[MATERIAL FOR THE TASK — start]

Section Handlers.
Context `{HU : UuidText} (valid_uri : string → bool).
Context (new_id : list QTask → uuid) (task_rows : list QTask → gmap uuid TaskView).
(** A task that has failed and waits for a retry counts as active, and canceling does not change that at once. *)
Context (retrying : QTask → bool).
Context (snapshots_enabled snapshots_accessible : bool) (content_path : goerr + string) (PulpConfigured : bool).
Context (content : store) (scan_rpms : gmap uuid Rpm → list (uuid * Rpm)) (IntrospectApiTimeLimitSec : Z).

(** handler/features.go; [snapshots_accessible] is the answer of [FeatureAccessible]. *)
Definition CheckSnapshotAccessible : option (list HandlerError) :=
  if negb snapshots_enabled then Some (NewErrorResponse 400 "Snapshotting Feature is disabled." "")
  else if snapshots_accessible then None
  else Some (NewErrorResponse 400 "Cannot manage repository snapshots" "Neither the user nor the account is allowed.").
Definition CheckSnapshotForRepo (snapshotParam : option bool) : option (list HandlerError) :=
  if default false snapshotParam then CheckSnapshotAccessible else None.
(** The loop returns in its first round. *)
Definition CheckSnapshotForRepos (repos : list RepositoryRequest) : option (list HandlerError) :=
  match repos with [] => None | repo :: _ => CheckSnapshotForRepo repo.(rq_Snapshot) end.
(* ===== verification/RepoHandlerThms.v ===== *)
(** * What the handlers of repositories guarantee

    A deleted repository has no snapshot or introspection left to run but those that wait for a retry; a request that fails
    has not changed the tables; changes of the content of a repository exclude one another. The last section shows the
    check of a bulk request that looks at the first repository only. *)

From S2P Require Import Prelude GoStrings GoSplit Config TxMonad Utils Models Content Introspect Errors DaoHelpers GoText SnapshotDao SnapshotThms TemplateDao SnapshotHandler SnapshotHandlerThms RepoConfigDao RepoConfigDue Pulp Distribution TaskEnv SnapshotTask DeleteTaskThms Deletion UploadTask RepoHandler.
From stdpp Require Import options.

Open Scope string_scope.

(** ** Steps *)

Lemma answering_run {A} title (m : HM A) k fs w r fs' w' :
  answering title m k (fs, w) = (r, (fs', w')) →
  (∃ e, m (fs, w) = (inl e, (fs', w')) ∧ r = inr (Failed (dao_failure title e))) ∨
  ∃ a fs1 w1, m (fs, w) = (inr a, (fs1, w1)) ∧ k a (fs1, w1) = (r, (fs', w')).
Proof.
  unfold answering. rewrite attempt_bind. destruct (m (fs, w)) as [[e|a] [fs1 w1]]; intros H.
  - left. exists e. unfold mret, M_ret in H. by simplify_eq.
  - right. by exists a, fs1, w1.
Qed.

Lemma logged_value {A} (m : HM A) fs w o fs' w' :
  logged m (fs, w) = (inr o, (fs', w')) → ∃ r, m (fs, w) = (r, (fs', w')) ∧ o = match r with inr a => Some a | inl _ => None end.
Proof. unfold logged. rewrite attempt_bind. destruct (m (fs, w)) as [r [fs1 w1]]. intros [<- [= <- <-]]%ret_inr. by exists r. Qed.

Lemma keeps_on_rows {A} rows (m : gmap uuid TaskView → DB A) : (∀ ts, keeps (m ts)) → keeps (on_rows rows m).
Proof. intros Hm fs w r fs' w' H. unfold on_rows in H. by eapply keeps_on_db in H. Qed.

[MATERIAL FOR THE TASK — finish]

■ **GOAL OF THE EXERCISE**: Return all lines in the entries above that carry the word "Context".

■ **RESPONSE**:
Context `{HU : UuidText} (valid_uri : string → bool).
Context (new_id : list QTask → uuid) (task_rows : list QTask → gmap uuid TaskView).
Context (retrying : QTask → bool).
Context (snapshots_enabled snapshots_accessible : bool) (content_path : goerr + string) (PulpConfigured : bool).
Context (content : store) (scan_rpms : gmap uuid Rpm → list (uuid * Rpm)) (IntrospectApiTimeLimitSec : Z).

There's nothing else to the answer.